Canine cancer drug could lead to cure for late John McCain’s tumor

A new treatment for the brain cancer that killed Senator John McCain over the weekend is showing great promise in its first patients: dogs. 

Glioblastoma is a notoriously aggressive and difficult form of cancer to treat. 

These tumors are made up of a wide variety of different kinds of cells, so drugs that effectively attack some are useless against others and the cancer ‘learns’ which types of cells are immune to the drugs, replicating these more prolifically. 

A new injection being developed and tested in dogs by Wake Forest University and Virginia Tech, however, seems to ‘cover’ and attack all of the cancer’s cells – a potential breakthrough for animals and humans alike.

A clinical trial at Virginia Tech is treating glioblastomas in dogs like Emily – and showing promise that could one day help humans suffering from the cancer that killed John McCain

Dogs diagnosed with glioblastoma face no better odds than their human counterparts.  

Humans have about a 50 percent chance of surviving a year after being diagnosed with the cancer. John McCain lived just a little longer than that. Dogs will probably live only a few months longer. 

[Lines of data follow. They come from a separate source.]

(** * QuickChat backend: the room / session state machine of [server.js]

    The server keeps three module-level tables, [rooms], [chatHistory] and
    [socketToUserMap], and mutates them from three socket.io handlers
    ([join-room], [send-message], [disconnect]).  Node runs every handler to
    completion, so a handler is a function from the state before to the state
    after, together with the events it emits.

    JavaScript strings are sequences of UTF-16 code units and are modelled as
    [list N]; string literals of the source are written with [js].  The
    arguments of the events are strings, as the clients of the server send
    them; the [timestamp] of a message may be absent.  The tables are plain
    objects used as maps; their keys are validated UUIDs and socket ids, so
    they are modelled as [gmap]s.  A JS [Set] keeps insertion order and is
    modelled as a duplicate-free list in that order.  The calls to
    [console.log] are left out. *)

From Stdlib Require Import String Ascii NArith.
From stdpp Require Import gmap list.

Local Open Scope N_scope.

(** ** JavaScript strings *)

Abbreviation jsstr := (list N).

Definition js (s : string) : jsstr := map N_of_ascii (list_ascii_of_string s).

(** [!s] for a string [s]: only the empty string is falsy. *)
Definition falsy (s : jsstr) : bool :=
  match s with [] => true | _ => false end.

(** WhiteSpace and LineTerminator code units, as [String.prototype.trim]
    strips them (ECMAScript: TAB, VT, FF, SP, NBSP, ZWNBSP, the Zs category,
    LF, CR, LS, PS). *)
Definition is_space (c : N) : bool :=
  (9 <=? c) && (c <=? 13)
  || (c =? 32) || (c =? 160) || (c =? 5760)
  || (8192 <=? c) && (c <=? 8202)
  || (c =? 8232) || (c =? 8233) || (c =? 8239) || (c =? 8287)
  || (c =? 12288) || (c =? 65279).

Fixpoint trimStart (s : jsstr) : jsstr :=
  match s with
  | c :: s' => if is_space c then trimStart s' else s
  | [] => []
  end.

Definition trimEnd (s : jsstr) : jsstr := rev (trimStart (rev s)).

Definition trim (s : jsstr) : jsstr := trimEnd (trimStart s).

(** [!s || s.trim().length === 0], the test both handlers apply to the
    username and to the message text. *)
Definition blank (s : jsstr) : bool :=
  falsy s || (N.of_nat (length (trim s)) =? 0).

(** ** [isValidUUID]

    [/^[0-9a-fA-F]{8}-[0-9a-fA-F]{4}-[0-9a-fA-F]{4}-[0-9a-fA-F]{4}-[0-9a-fA-F]{12}$/]
    has no flags: [^] and [$] are the two ends of the input. *)

Definition is_hex (c : N) : bool :=
  (48 <=? c) && (c <=? 57)         (* 0-9 *)
  || (97 <=? c) && (c <=? 102)     (* a-f *)
  || (65 <=? c) && (c <=? 70).     (* A-F *)

(** Consume exactly [n] hexadecimal digits. *)
Fixpoint hex_run (n : nat) (s : jsstr) : option jsstr :=
  match n with
  | O => Some s
  | S n' =>
      match s with
      | c :: s' => if is_hex c then hex_run n' s' else None
      | [] => None
      end
  end.

(** Consume [n] hexadecimal digits and a hyphen (code unit 45). *)
Definition hex_group (n : nat) (s : jsstr) : option jsstr :=
  match hex_run n s with
  | Some (45 :: s') => Some s'
  | _ => None
  end.

Definition isValidUUID (str : jsstr) : bool :=
  match hex_group 8 str with
  | Some s1 =>
      match hex_group 4 s1 with
      | Some s2 =>
          match hex_group 4 s2 with
          | Some s3 =>
              match hex_group 4 s3 with
              | Some s4 =>
                  match hex_run 12 s4 with
                  | Some [] => true
                  | _ => false
                  end
              | None => false
              end
          | None => false
          end
      | None => false
      end
  | None => false
  end.

(** ** Data *)

(** A value of [socketToUserMap]: [{ username, roomId }]. *)
Record UserInfo := mkUserInfo { username : jsstr; roomId : jsstr }.

(** A chat message on the wire and in [chatHistory]:
    [{ message, username, timestamp }]. *)
Record Msg := mkMsg { m_message : jsstr; m_username : jsstr; m_timestamp : jsstr }.

#[global] Instance UserInfo_eq_dec : EqDecision UserInfo.
Proof. solve_decision. Defined.

#[global] Instance Msg_eq_dec : EqDecision Msg.
Proof. solve_decision. Defined.

(** Events the server emits. *)
Inductive OutEvent :=
| room_error (reason : jsstr)
| chat_history (history : list Msg)
| update_users (users : list jsstr)
| receive_message (msg : Msg).

(** One [emit]: the sockets it is delivered to, fixed at the time of the
    call, and the event. *)
Record Emit := mkEmit { recipients : gset jsstr; payload : OutEvent }.

(** The three tables of the module and the part of socket.io's adapter the
    handlers drive: for every socket.io room, the ids of the sockets in it. *)
Record State := mkState {
  rooms : gmap jsstr (list jsstr);          (* roomId => Set of usernames *)
  chatHistory : gmap jsstr (list Msg);      (* roomId => Array of messages *)
  socketToUserMap : gmap jsstr UserInfo;    (* socket.id => { username, roomId } *)
  adapter : gmap jsstr (gset jsstr)         (* socket.io room => socket ids *)
}.

Definition init : State := mkState ∅ ∅ ∅ ∅.

Definition with_rooms (f : gmap jsstr (list jsstr) → gmap jsstr (list jsstr))
    (st : State) : State :=
  mkState (f (rooms st)) (chatHistory st) (socketToUserMap st) (adapter st).

Definition with_chatHistory (f : gmap jsstr (list Msg) → gmap jsstr (list Msg))
    (st : State) : State :=
  mkState (rooms st) (f (chatHistory st)) (socketToUserMap st) (adapter st).

Definition with_socketToUserMap (f : gmap jsstr UserInfo → gmap jsstr UserInfo)
    (st : State) : State :=
  mkState (rooms st) (chatHistory st) (f (socketToUserMap st)) (adapter st).

Definition with_adapter (f : gmap jsstr (gset jsstr) → gmap jsstr (gset jsstr))
    (st : State) : State :=
  mkState (rooms st) (chatHistory st) (socketToUserMap st) (f (adapter st)).

(** ** JS [Set] of usernames, in insertion order *)

Definition set_add (x : jsstr) (s : list jsstr) : list jsstr :=
  if decide (x ∈ s) then s else s ++ [x].

Definition set_delete (x : jsstr) (s : list jsstr) : list jsstr :=
  filter (λ y, y ≠ x) s.

(** ** socket.io

    [socket.join] and [socket.leave] edit the adapter; [socket.emit] reaches
    the socket itself, [io.to(room).emit] every socket in the room and
    [socket.to(room).emit] every socket in the room but the caller.  Every
    room the handlers address is a validated UUID, which no socket id is, so
    the private room socket.io keeps per socket id is left out: [occupants]
    is the real occupancy for room-ids of the UUID shape, and only those. *)

Definition occupants (room : jsstr) (st : State) : gset jsstr :=
  default ∅ (adapter st !! room).

Definition socket_join (sid room : jsstr) (st : State) : State :=
  with_adapter (λ a, <[room := {[sid]} ∪ default ∅ (a !! room)]> a) st.

Definition socket_leave (sid room : jsstr) (st : State) : State :=
  with_adapter (alter (λ S, S ∖ {[sid]}) room) st.

(** A closing socket leaves every room before its [disconnect] listeners
    run. *)
Definition socket_leaveAll (sid : jsstr) (st : State) : State :=
  with_adapter (fmap (λ S, S ∖ {[sid]})) st.

Definition socket_emit (sid : jsstr) (ev : OutEvent) : Emit :=
  mkEmit {[sid]} ev.

Definition io_to_emit (room : jsstr) (st : State) (ev : OutEvent) : Emit :=
  mkEmit (occupants room st) ev.

Definition socket_to_emit (sid room : jsstr) (st : State) (ev : OutEvent) : Emit :=
  mkEmit (occupants room st ∖ {[sid]}) ev.

(** ** Helpers of the module *)

(** [Array.from(rooms[roomId] || [])]. *)
Definition members (room : jsstr) (st : State) : list jsstr :=
  default [] (rooms st !! room).

(** [chatHistory[roomId] || []]. *)
Definition snapshot (room : jsstr) (st : State) : list Msg :=
  default [] (chatHistory st !! room).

But a team of veterinarians, bioengineers, doctors and multidisciplinary scientists is turning that around for animals.    

A clinical trial based out of Virginia-Maryland College of Veterinary Medicine has extended the lives of participating, cancer-ridden dogs.  

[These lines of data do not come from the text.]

(* ===================================================================== *)
(** * The verification step, case by case *)
(* ===================================================================== *)

Section Verification.

Variables (client : OpenAI) (profile : profile).

(** X12. When the stored status is unknown (null, as on the insert
    path, which passes no [old_status]), [auto_approve] has no effect:
    the run is the one with [auto_approve] off, and the operator is
    asked to confirm. *)
Theorem unknown_old_status_always_asks auto_approve con :
  check_profile_status_with_verification client profile auto_approve VNone con
  = check_profile_status_with_verification client profile false VNone con
  ∧ confirmation_asked con
      (check_profile_status_with_verification client profile auto_approve VNone con).2.
Proof.
  assert (auto_approve
          && bool_decide (VNone = VStr (cand_status (get_profile_status client profile)))
          = false) as Hno.
  { rewrite bool_decide_eq_false_2 by done. apply andb_false_r. }
  split; [|by apply verification_asked].
  unfold check_profile_status_with_verification. by rewrite Hno.
Qed.

(** X13. Whatever the flags, the stored status and the console, the
    verification returns.  Either the status is null with confidence
    [low], which happens only when the operator's input has run out; or
    the status is a text with the candidate's confidence, and that text
    is the candidate's status or, after an answer other than [y], the
    line the operator typed next, trimmed and in lower case, whatever
    it is. *)
Theorem verification_outcome auto_approve old_status con :
  let cand := get_profile_status client profile in
  ∃ c con',
    check_profile_status_with_verification client profile auto_approve old_status con
    = (Returned c, con')
    ∧ ((c = Classification VNone "low" ∧ stdin con' = [] ∧ (length (stdin con) < 3)%nat)
       ∨ ∃ s, c = Classification (VStr s) (cand_confidence cand)
              ∧ (s = cand_status cand
                 ∨ ∃ answer typed rest,
                     stdin con = answer :: typed :: rest
                     ∧ Str.lower (Str.strip answer) ≠ "y"
                     ∧ s = Str.lower (Str.strip typed))).
Proof.
  intros cand. unfold check_profile_status_with_verification, try_except. fold cand.
  destruct (auto_approve && _).
  { do 2 eexists. split; [reflexivity|]. right. eexists. split; [reflexivity|by left]. }
  unfold mbind, io_bind, input, save_when, append_example, mret, io_ret.
  destruct con as [[|l1 [|l2 [|l3 ls]]] ps ex]; simpl;
    repeat (case_decide; simpl);
    do 2 eexists; (split; [reflexivity|]); simpl;
    first [ left; split_and!; [reflexivity|reflexivity|lia]
          | right; eexists; split; [reflexivity|]; by left
          | right; eexists; split; [reflexivity|]; right;
            do 3 eexists; split_and!; [reflexivity|done|reflexivity] ].
Qed.

(** X14. The verification only ever appends to the examples file, and
    at most one example: the one built from the profile with the status
    that is returned.  It shows prompts without removing any, and reads
    the operator's lines in order. *)
Theorem training_example_saved auto_approve old_status con :
  ∃ c con',
    check_profile_status_with_verification client profile auto_approve old_status con
    = (Returned c, con')
    ∧ (examples_file con' = examples_file con
       ∨ ∃ s, status c = VStr s
              ∧ examples_file con'
                = (examples_file con ++ [training_example profile s])%list)
    ∧ prompts con `prefix_of` prompts con'
    ∧ stdin con' `suffix_of` stdin con.
Proof.
  unfold check_profile_status_with_verification, try_except.
  destruct (auto_approve && _).
  { do 2 eexists. split; [reflexivity|]. split_and!; [by left|done..]. }
  unfold mbind, io_bind, input, save_when, append_example, mret, io_ret.
  destruct con as [[|l1 [|l2 [|l3 ls]]] ps ex]; simpl;
    repeat (case_decide; simpl);
    do 2 eexists; (split; [reflexivity|]); simpl;
    (split_and!;
     [ first [ by left | right; eexists; split; reflexivity ]
     | rewrite <- ?(assoc_L (++)); by apply prefix_app_r
     | first [ done | by apply suffix_cons_r
             | by do 2 apply suffix_cons_r | by do 3 apply suffix_cons_r ] ]).
Qed.

End Verification.

Section Candidates.

(** X15. A profile with no experience entry, or whose most recent
    entry lacks one of [company], [title], [duration] and [date_range],
    gets the candidate with the empty status and confidence [low],
    whatever the endpoint would reply. *)
Theorem unusable_experience_candidate p :
  (∀ e, head (default [] (experience p)) = Some e →
        ∃ k, k ∈ exp_fields ∧ e !! k = None) →
  ∀ client, get_profile_status client p = Candidate "" "low".
Proof.
  intros Hbad client. unfold get_profile_status, request_status.
  assert (create_prompt_with_examples p = None) as Hprompt.
  { unfold create_prompt_with_examples.
    destruct (experience p) as [[|e es]|]; [done| |done]. simpl in *.
    destruct (Hbad e eq_refl) as (k & Hk & Hnone).
    destruct (e !! "title") eqn:Ht; [simpl|done].
    destruct (e !! "company") eqn:Hc; [simpl|done].
    destruct (e !! "duration") eqn:Hd; [simpl|done].
    destruct (e !! "date_range") eqn:Hr; [simpl|done].
    exfalso.
    repeat (apply elem_of_cons in Hk as [->|Hk]); [congruence..|].
    by apply elem_of_nil in Hk. }
  by rewrite Hprompt.
Qed.

End Candidates.

Lemma unusable_experience_candidate_witness :
  get_profile_status (replying "stealth|high") no_experience = Candidate "" "low".
Proof.
  apply unusable_experience_candidate. intros e He. vm_compute in He. discriminate.
Defined.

The trial’s early days showed so much promise that the National Institutes of Health awarded a $9.2 million grant to collaborators at the veterinary medical school and Wake Forest Baptist Medical in the hopes that they could continue to hone a treatment that might one day save human lives too. 

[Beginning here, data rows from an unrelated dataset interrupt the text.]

(* ===== verification/_CoqProject ===== *)
-Q . S2P
Prelude.v
Json.v
JsDate.v
TimeParse.v
Schedule.v
RowDocuments.v
Table.v
Slots.v
Appointment.v
Database.v
Conflict.v
AppointmentStore.v
ContactStore.v
Availability.v
Catalog.v
CalendarStore.v
ScheduleStore.v
CategoryStore.v
UserStore.v
MailerStore.v
Encryption.v
TemplateStore.v
AppointmentController.v
AppointmentPage.v
AppointmentCalendar.v
MySQLPool.v
Backup.v
EmailServiceLayer.v
SeedData.v
Diagnostics.v
AppointmentHandlers.v
ContactController.v
ContactPage.v
ContactForms.v
Geo.v
Geocode.v
LocationAware.v
Controller.v
Server.v
FrontendUtils.v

In actuality, the trial is actually composed of four different approaches to fighting cancer. 

One uses a tiny, targeted and powerful blast of energy to ablate or destroy the membranes of only the cancerous cells. 

Another branch has been developing an extremely fine ‘microneedle device’ to inject chemotherapy directly into a tumor withut damaging other tissues. 

WHAT IS A GLIOBLASTOMA?

Glioblastomas are the most common cancerous brain tumours in adults.

They are fast growing and likely to spread. 

Glioblastomas’ cause is unknown but may be related to a sufferer’s genes if mutations result in cells growing uncontrollably, forming a tumour.

Treatment is usually surgery to remove as much of the tumour as possible, followed by a combination of radio- and chemotherapy (chemoradiation).

It can be difficult to remove all of the growth as glioblastomas have tendrils that extend to other regions of the brain. These are targeted via chemoradiation. 

Glioblastomas are often resistant to treatment as they are usually made up of different types of cells. Therefore, medication will kill off some cells and not others. 

The average survival time is between 12 and 18 months.

Only 20 per cent of patients live longer than a year and just three per cent survive over three years.

Source: The Brain Tumour Charity

A third part of the research is working on finding the direct route – and right vehicle to follow it – from the blood straight to the brain. 

The last research sub-group is working on a drug that attacks the most problematic types of cells in the complex cancer.

These portions of the tumor can quickly become treatment resistant. The tumor has evolved mechanisms to identify its toughest sub-cells and divert energy to the replication of those, while letting the easier-to-target cells die off. 

In the most recent iterations of the trial – still recruiting and being conducted in dogs – this last treatment has proven to be the central key to fighting back against gliogblastoma. 

Laura Kamienski was devastated when she found out her Portuguese water dog, Emily had the deadly cancer, she told CBS Miami. 

The best treatments already available to local vets was going to cost her $10,000 and probably wouldn’t give Kamienski much more time with her beloved companion any way. 

She splashed out for the clinical trial, enrolling Emily to get the hail-Mary injection. 

Over the last six weeks, she has watched – quite literally – as Emily’s tumor shrinks.

The veterinarians at Virginia Tech monitor the tumor using MRI as they treat it. 

‘We can watch the drug cover the tumor. And so we know we’ve achieved the treatment goals of actually targeting all the cancer cells,’ Dr John Rossmeisl, Professor Neurology and Neurosurgery at Virginia Tech told CBS. 

Emily has stopped seizing at home, and the doctors treating her have watched the camera string progressively. 

‘The only way this could have been better if it was totally gone. This is really good news,’ Dr Rossmeisl toldCBS. 

Dr Rossmeisl, his team and even the NIH are watching the ill animals more closely than ever, hoping against hope that the same treatment that has given Kamienski back her four-legged companion could some day save – or at least extend – the lives of glioblastoma sufferers like John McCain was.